__Records supplied__:
=== Begin Enclosure ===

(* ===== verification/Schema.v ===== *)
(** * Table schemas ([schema/schema.go]) *)

From S2P Require Import Prelude Bytes Types.

(** [Default]: a nil pointer is no default; a pointer to NULL is the default NULL *)
Record Column := mkColumn {
  Name : bytes;
  ColDataType : DataType;
  Nullable : bool;
  Default : option Value;
  PrimaryKey : bool;
}.

Record Table := mkTable {
  tbl_Name : bytes;
  Columns : list Column;
}.

#[export] Instance Column_eq_dec : EqDecision Column.
Proof. solve_decision. Defined.
#[export] Instance Table_eq_dec : EqDecision Table.
Proof. solve_decision. Defined.

(** the loop of [Validate] counts the primary keys *)
Definition validate_column (primaryKeys : nat) (column : Column) : result nat :=
  let count := if PrimaryKey column then S primaryKeys else primaryKeys in
  if PrimaryKey column && Nullable column
  then Err (Errorf "schema: primary key %q cannot be nullable in table %q")
  else
    match Default column with
    | None => Ok count
    | Some default =>
        match Value_DataType default with
        | None => Ok count
        | Some defaultType =>
            if decide (defaultType ≠ ColDataType column)
            then Err (Errorf "schema: default value for column %q has type %d, want %d")
            else Ok count
        end
    end.

Definition Validate (t : Table) : result unit :=
  if decide (tbl_Name t = []) then Err (Errorf "schema: table name cannot be empty")
  else if decide (Columns t = []) then Err (Errorf "schema: table %q has no columns")
  else
    let? primaryKeys := rfoldl validate_column O (Columns t) in
    match primaryKeys with
    | O => Err (Errorf "schema: table %q has no primary key")
    | S O => Ok ()
    | _ => Err (Errorf "schema: table %q has multiple primary keys")
    end.

(** the value of the first primary-key column *)
Fixpoint primary_key_loop (columns : list Column) (row : Row) (i : nat) : result Value :=
  match columns with
  | [] => Err (Errorf "schema: table %q has no primary key")
  | column :: columns =>
      if PrimaryKey column then rindex row i else primary_key_loop columns row (S i)
  end.

Definition PrimaryKeyValue (t : Table) (row : Row) : result Value :=
  if decide (length row ≠ length (Columns t))
  then Err (Errorf "schema: row length mismatch: got %d, columns %d")
  else primary_key_loop (Columns t) row 0.

(** the index of the first column of the name *)
Fixpoint column_index_loop (columns : list Column) (name : bytes) (i : nat) : result nat :=
  match columns with
  | [] => Err (Errorf "schema: column %q does not exist in table %q")
  | column :: columns =>
      if decide (Name column = name) then Ok i else column_index_loop columns name (S i)
  end.

Definition ColumnIndex (t : Table) (name : bytes) : result nat :=
  column_index_loop (Columns t) name 0.

(** ** Valid tables *)

Definition column_ok (c : Column) : Prop :=
  (PrimaryKey c = true → Nullable c = false) ∧
  (∀ v, Default c = Some v → of_type (ColDataType c) v ∨ Value_DataType v = None).

(** exactly one primary key, not nullable, defaults of the column's type *)
Definition table_ok (t : Table) : Prop :=
  tbl_Name t ≠ [] ∧ Forall column_ok (Columns t) ∧
  ∃ pre pk post, Columns t = pre ++ pk :: post ∧ PrimaryKey pk = true ∧ Nullable pk = false ∧
    Forall (λ c, PrimaryKey c = false) pre ∧ Forall (λ c, PrimaryKey c = false) post.

Lemma default_ok v t : of_type t v ∨ Value_DataType v = None ↔ ∀ t', Value_DataType v = Some t' → t' = t.
Proof.
  unfold of_type. destruct (Value_DataType v) as [t'|] eqn:Hv; [|split; [done|by right]].
  assert (Kind v ≠ ValueNull) as Hk by (intros Hk; unfold Value_DataType in Hv; by rewrite Hk in Hv).
  split.
  - intros [[?|[= ->]]|?] ? [= <-]; done.
  - intros H. left. right. by rewrite (H t' eq_refl).
Qed.

Lemma validate_column_spec n c m :
  validate_column n c = Ok m ↔ column_ok c ∧ m = (if PrimaryKey c then S n else n).
Proof.
  unfold validate_column, column_ok. setoid_rewrite default_ok.
  destruct (PrimaryKey c && Nullable c) eqn:Hb.
  { apply andb_true_iff in Hb as [-> ->]. split; [done|]. intros [[H _] _]. by specialize (H eq_refl). }
  assert (PrimaryKey c = true → Nullable c = false) as Hnull by by destruct (PrimaryKey c), (Nullable c).
  set (count := if PrimaryKey c then S n else n).
  assert (Ok count = Ok m ↔ m = count) as Hm by (split; [by intros [= ->]|by intros ->]).
  destruct (Default c) as [v|]; [|rewrite Hm; naive_solver].
  destruct (Value_DataType v) as [t|] eqn:Hv; [case_decide as Hd|rewrite Hm; naive_solver].
  - split; [done|]. intros [[_ H] _]. by destruct Hd, (H v eq_refl t).
  - rewrite Hm. naive_solver.
Qed.

(** the number of primary keys *)
Definition keys (cs : list Column) : nat := length (filter (λ c, PrimaryKey c = true) cs).

Lemma keys_cons c cs : keys (c :: cs) = if PrimaryKey c then S (keys cs) else keys cs.
Proof. unfold keys. rewrite filter_cons. by destruct (PrimaryKey c). Qed.

Lemma keys_app cs cs' : keys (cs ++ cs') = (keys cs + keys cs')%nat.
Proof. unfold keys. by rewrite filter_app, length_app. Qed.

Lemma validate_loop n cs m :
  rfoldl validate_column n cs = Ok m ↔
  Forall column_ok cs ∧ m = (n + keys cs)%nat.
Proof.
  revert n. induction cs as [|c cs IH]; intros n; cbn [rfoldl].
  - cbn. rewrite Nat.add_0_r. split; [by intros [= ->]|]. by intros [_ ->].
  - rewrite rbind_Ok, keys_cons. setoid_rewrite validate_column_spec. setoid_rewrite IH.
    rewrite Forall_cons. split.
    + intros (n' & [Hc ->] & Hcs & ->). split; [done|].
      destruct (PrimaryKey c); lia.
    + intros [[Hc Hcs] ->]. eexists. split; [done|]. split; [done|].
      destruct (PrimaryKey c); lia.
Qed.

(** the columns around the only primary key *)
Lemma one_primary_key cs :
  keys cs = 1%nat ↔
  ∃ pre pk post, cs = pre ++ pk :: post ∧ PrimaryKey pk = true ∧
    Forall (λ c, PrimaryKey c = false) pre ∧ Forall (λ c, PrimaryKey c = false) post.
Proof.
  assert (∀ cs, keys cs = 0%nat ↔ Forall (λ c, PrimaryKey c = false) cs) as Hzero.
  { induction cs0 as [|c l IH]; [by split|]. rewrite keys_cons, Forall_cons.
    destruct (PrimaryKey c) eqn:E; naive_solver lia. }
  split.
  - induction cs as [|c l IH]; [done|]. rewrite keys_cons. destruct (PrimaryKey c) eqn:E.
    + intros [= Hl]. exists [], c, l. split; [done|]. split; [done|]. split; [done|]. by apply Hzero.
    + intros (pre & pk & post & -> & ? & ? & ?)%IH. exists (c :: pre), pk, post. by repeat constructor.
  - intros (pre & pk & post & -> & Hpk & Hpre & Hpost). rewrite keys_app, keys_cons, Hpk.
    apply Hzero in Hpre, Hpost. by rewrite Hpre, Hpost.
Qed.

(** [Validate] accepts exactly the valid tables *)
Lemma Validate_spec t : Validate t = Ok () ↔ table_ok t.
Proof.
  unfold Validate, table_ok. case_decide as Hn; [split; [done|by intros [? _]]|].
  case_decide as Hc.
  { split; [done|]. intros (_ & _ & pre & pk & post & Hcs & _). rewrite Hc in Hcs. by destruct pre. }
  rewrite rbind_Ok. setoid_rewrite validate_loop. split.
  - intros (n & [Hok ->] & Hone). split; [done|]. split; [done|].
    destruct (keys _) as [|[|k]] eqn:El; try done.
    apply one_primary_key in El as (pre & pk & post & Hcs & Hpk & Hpre & Hpost).
    exists pre, pk, post. repeat (split; [done|]). split; [|done].
    rewrite Hcs in Hok. apply Forall_app in Hok as [_ [[Hnull _] _]%Forall_cons]. auto.
  - intros (_ & Hok & pre & pk & post & Hcs & Hpk & _ & Hpre & Hpost).
    eexists. split; [done|].
    rewrite (proj2 (one_primary_key (Columns t))); [done|]. by exists pre, pk, post.
Qed.

Lemma Validate_counts t :
  Validate t = Ok () ↔ tbl_Name t ≠ [] ∧ Forall column_ok (Columns t) ∧ keys (Columns t) = 1%nat.
Proof.
  rewrite Validate_spec. unfold table_ok. split; intros (Hn & Hok & H); (split; [done|]; split; [done|]).
  - destruct H as (pre & pk & post & ? & ? & _ & ? & ?). apply one_primary_key. by exists pre, pk, post.
  - apply one_primary_key in H as (pre & pk & post & Hcs & Hpk & ? & ?). exists pre, pk, post.
    rewrite Hcs in Hok. apply Forall_app in Hok as [_ [[Hnull _] _]%Forall_cons]. auto 10.
Qed.

Lemma Validate_no_panic t : no_panic (Validate t).
Proof.
  unfold Validate. case_decide; [done|]. case_decide; [done|]. apply no_panic_bind.
  - generalize O (Columns t). clear. intros n cs. revert n. induction cs as [|c cs IH]; intros n; [done|].
    cbn [rfoldl]. apply no_panic_bind; [|intros m _; apply IH].
    unfold validate_column. destruct (_ && _); [done|].
    destruct (Default c) as [v|]; [|done]. destruct (Value_DataType v); [|done]. by case_decide.
  - by intros [|[|n]] _.
Qed.

(** the index of the primary key of a valid table *)
Lemma primary_key_loop_spec pre pk post row i :
  Forall (λ c, PrimaryKey c = false) pre → PrimaryKey pk = true →
  primary_key_loop (pre ++ pk :: post) row i = rindex row (i + length pre).
Proof.
  intros Hpre Hpk. revert i. induction Hpre as [|c pre Hc Hpre IH]; intros i; cbn.
  - by rewrite Hpk, Nat.add_0_r.
  - rewrite Hc, IH. by rewrite Nat.add_succ_r.
Qed.

Lemma PrimaryKeyValue_ok t row :
  table_ok t → length row = length (Columns t) → ∃ v, PrimaryKeyValue t row = Ok v ∧ v ∈ row.
Proof.
  intros (_ & _ & pre & pk & post & Hcs & Hpk & _ & Hpre & _) Hl. unfold PrimaryKeyValue.
  rewrite decide_False by (by intros ?). rewrite Hcs, primary_key_loop_spec by done. cbn.
  destruct (lookup_lt_is_Some_2 row (length pre)) as [v Hv].
  { rewrite Hl, Hcs, length_app. cbn. lia. }
  exists v. unfold rindex. rewrite Hv. split; [done|]. by eapply list_elem_of_lookup_2.
Qed.

(** the primary key of a row is the value of its primary key column *)
Lemma Validate_primary_key t row :
  Validate t = Ok () → length row = length (Columns t) →
  ∃ i c v, Columns t !! i = Some c ∧ PrimaryKey c = true ∧ row !! i = Some v ∧ PrimaryKeyValue t row = Ok v.
Proof.
  intros (_ & _ & pre & pk & post & Hcs & Hpk & _ & Hpre & _)%Validate_spec Hl. unfold PrimaryKeyValue.
  rewrite decide_False by (by intros ?). rewrite Hcs, primary_key_loop_spec by done. cbn [Nat.add].
  destruct (lookup_lt_is_Some_2 row (length pre)) as [v Hv].
  { rewrite Hl, Hcs, length_app. cbn. lia. }
  exists (length pre), pk, v. unfold rindex. rewrite Hv. by rewrite list_lookup_middle.
Qed.

Lemma column_index_loop_Ok cs name i n :
  column_index_loop cs name i = Ok n →
  (i ≤ n)%nat ∧ ∃ c, cs !! (n - i)%nat = Some c ∧ Name c = name.
Proof.
  revert i. induction cs as [|c cs IH]; intros i; cbn; [done|]. case_decide as Hn.
  - intros [= <-]. split; [lia|]. exists c. by rewrite Nat.sub_diag.
  - intros (Hle & c' & Hc' & ?)%IH. split; [lia|]. exists c'.
    replace (n - i)%nat with (S (n - S i)) by lia. done.
Qed.

Lemma ColumnIndex_Ok t name n :
  ColumnIndex t name = Ok n → ∃ c, Columns t !! n = Some c ∧ Name c = name.
Proof. intros (_ & c & Hc & ?)%column_index_loop_Ok. rewrite Nat.sub_0_r in Hc. by exists c. Qed.

Lemma ColumnIndex_no_panic t name : no_panic (ColumnIndex t name).
Proof.
  unfold ColumnIndex. generalize 0%nat. induction (Columns t) as [|c cs IH]; intros i; cbn; [done|].
  by case_decide.
Qed.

=== End Enclosure ===

__What you have to do__: Each line from the top of the records through the one with "Some defaultType =>" should be returned exactly. Leave out everything else.

__Output for this task__:
(* ===== verification/Schema.v ===== *)
(** * Table schemas ([schema/schema.go]) *)

From S2P Require Import Prelude Bytes Types.

(** [Default]: a nil pointer is no default; a pointer to NULL is the default NULL *)
Record Column := mkColumn {
  Name : bytes;
  ColDataType : DataType;
  Nullable : bool;
  Default : option Value;
  PrimaryKey : bool;
}.

Record Table := mkTable {
  tbl_Name : bytes;
  Columns : list Column;
}.

#[export] Instance Column_eq_dec : EqDecision Column.
Proof. solve_decision. Defined.
#[export] Instance Table_eq_dec : EqDecision Table.
Proof. solve_decision. Defined.

(** the loop of [Validate] counts the primary keys *)
Definition validate_column (primaryKeys : nat) (column : Column) : result nat :=
  let count := if PrimaryKey column then S primaryKeys else primaryKeys in
  if PrimaryKey column && Nullable column
  then Err (Errorf "schema: primary key %q cannot be nullable in table %q")
  else
    match Default column with
    | None => Ok count
    | Some default =>
        match Value_DataType default with
        | None => Ok count
        | Some defaultType =>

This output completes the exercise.